REQUIRED WORK: Write out again only the lines that run from the start of the entries to the line containing "Conventions of the", both included.

DATA FOR THE TASK:
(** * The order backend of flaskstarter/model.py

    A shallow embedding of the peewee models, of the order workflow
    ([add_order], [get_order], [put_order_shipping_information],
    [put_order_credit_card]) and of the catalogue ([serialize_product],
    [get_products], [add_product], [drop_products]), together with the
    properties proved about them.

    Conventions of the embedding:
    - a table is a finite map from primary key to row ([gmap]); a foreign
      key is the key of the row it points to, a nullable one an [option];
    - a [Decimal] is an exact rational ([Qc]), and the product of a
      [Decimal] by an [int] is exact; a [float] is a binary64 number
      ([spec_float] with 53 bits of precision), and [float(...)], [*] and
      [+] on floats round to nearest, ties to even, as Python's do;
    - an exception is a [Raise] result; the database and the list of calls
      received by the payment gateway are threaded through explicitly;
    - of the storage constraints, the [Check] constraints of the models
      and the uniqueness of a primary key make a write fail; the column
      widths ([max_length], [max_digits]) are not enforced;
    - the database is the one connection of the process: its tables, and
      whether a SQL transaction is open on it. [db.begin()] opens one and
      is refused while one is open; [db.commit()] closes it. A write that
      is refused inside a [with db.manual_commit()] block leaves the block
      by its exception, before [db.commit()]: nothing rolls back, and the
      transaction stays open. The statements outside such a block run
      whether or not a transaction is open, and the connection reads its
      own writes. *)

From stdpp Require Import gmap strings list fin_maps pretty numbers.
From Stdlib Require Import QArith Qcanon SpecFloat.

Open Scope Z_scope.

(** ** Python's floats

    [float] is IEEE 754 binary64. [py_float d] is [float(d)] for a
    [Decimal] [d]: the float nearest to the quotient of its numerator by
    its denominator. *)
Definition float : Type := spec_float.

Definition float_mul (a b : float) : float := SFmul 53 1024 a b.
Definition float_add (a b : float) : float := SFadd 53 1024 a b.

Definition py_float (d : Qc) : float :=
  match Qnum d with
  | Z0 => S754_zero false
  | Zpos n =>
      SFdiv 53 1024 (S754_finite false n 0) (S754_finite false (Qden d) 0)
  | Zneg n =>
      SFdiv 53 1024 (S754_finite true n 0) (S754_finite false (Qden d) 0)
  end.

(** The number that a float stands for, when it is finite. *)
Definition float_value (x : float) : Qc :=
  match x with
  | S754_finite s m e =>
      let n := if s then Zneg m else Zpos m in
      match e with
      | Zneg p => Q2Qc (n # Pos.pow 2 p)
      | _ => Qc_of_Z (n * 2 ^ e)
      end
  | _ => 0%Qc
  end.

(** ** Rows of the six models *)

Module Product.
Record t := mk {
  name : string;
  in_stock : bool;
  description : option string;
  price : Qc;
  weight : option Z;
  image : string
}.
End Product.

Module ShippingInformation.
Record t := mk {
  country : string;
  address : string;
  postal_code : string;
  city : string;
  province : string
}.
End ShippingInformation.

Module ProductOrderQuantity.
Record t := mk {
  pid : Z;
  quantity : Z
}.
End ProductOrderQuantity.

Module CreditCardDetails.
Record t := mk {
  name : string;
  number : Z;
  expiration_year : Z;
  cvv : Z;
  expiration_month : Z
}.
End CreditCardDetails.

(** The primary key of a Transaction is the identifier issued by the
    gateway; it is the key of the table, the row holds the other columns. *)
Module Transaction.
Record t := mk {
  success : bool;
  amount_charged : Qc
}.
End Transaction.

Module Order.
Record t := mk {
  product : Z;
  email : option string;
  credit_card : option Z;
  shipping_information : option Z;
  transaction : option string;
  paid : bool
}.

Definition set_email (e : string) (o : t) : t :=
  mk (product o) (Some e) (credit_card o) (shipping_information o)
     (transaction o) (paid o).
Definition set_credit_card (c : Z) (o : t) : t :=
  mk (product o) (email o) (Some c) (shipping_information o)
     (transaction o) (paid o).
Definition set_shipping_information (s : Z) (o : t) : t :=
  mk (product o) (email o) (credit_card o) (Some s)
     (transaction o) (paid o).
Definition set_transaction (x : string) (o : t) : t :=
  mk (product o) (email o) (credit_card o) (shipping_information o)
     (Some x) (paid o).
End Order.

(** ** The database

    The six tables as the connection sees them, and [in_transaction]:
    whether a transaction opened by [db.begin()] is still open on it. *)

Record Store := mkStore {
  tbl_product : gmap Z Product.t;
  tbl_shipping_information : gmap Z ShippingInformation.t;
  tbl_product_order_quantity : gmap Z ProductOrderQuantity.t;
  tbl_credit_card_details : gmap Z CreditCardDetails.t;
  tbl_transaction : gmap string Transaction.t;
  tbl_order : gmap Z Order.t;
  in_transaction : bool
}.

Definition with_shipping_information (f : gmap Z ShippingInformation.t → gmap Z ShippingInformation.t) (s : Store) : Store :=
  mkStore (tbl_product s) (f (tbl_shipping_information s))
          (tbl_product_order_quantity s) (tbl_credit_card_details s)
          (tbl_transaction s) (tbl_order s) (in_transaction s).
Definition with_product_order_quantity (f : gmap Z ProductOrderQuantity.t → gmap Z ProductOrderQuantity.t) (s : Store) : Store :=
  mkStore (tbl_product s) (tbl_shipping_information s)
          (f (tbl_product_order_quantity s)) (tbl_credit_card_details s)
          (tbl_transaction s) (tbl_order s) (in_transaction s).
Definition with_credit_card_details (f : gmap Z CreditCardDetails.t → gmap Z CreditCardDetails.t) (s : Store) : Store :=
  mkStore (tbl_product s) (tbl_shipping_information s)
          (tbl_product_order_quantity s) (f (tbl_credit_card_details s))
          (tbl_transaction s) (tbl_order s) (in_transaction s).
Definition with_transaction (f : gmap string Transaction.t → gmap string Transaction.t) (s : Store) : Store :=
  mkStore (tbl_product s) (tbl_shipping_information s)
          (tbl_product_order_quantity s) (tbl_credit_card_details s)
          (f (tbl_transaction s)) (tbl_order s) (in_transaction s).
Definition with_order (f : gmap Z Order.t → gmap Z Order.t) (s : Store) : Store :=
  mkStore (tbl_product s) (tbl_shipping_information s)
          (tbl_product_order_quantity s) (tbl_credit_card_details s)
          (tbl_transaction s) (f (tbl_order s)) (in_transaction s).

SOLUTION BELOW:
(** * The order backend of flaskstarter/model.py

    A shallow embedding of the peewee models, of the order workflow
    ([add_order], [get_order], [put_order_shipping_information],
    [put_order_credit_card]) and of the catalogue ([serialize_product],
    [get_products], [add_product], [drop_products]), together with the
    properties proved about them.

    Conventions of the embedding:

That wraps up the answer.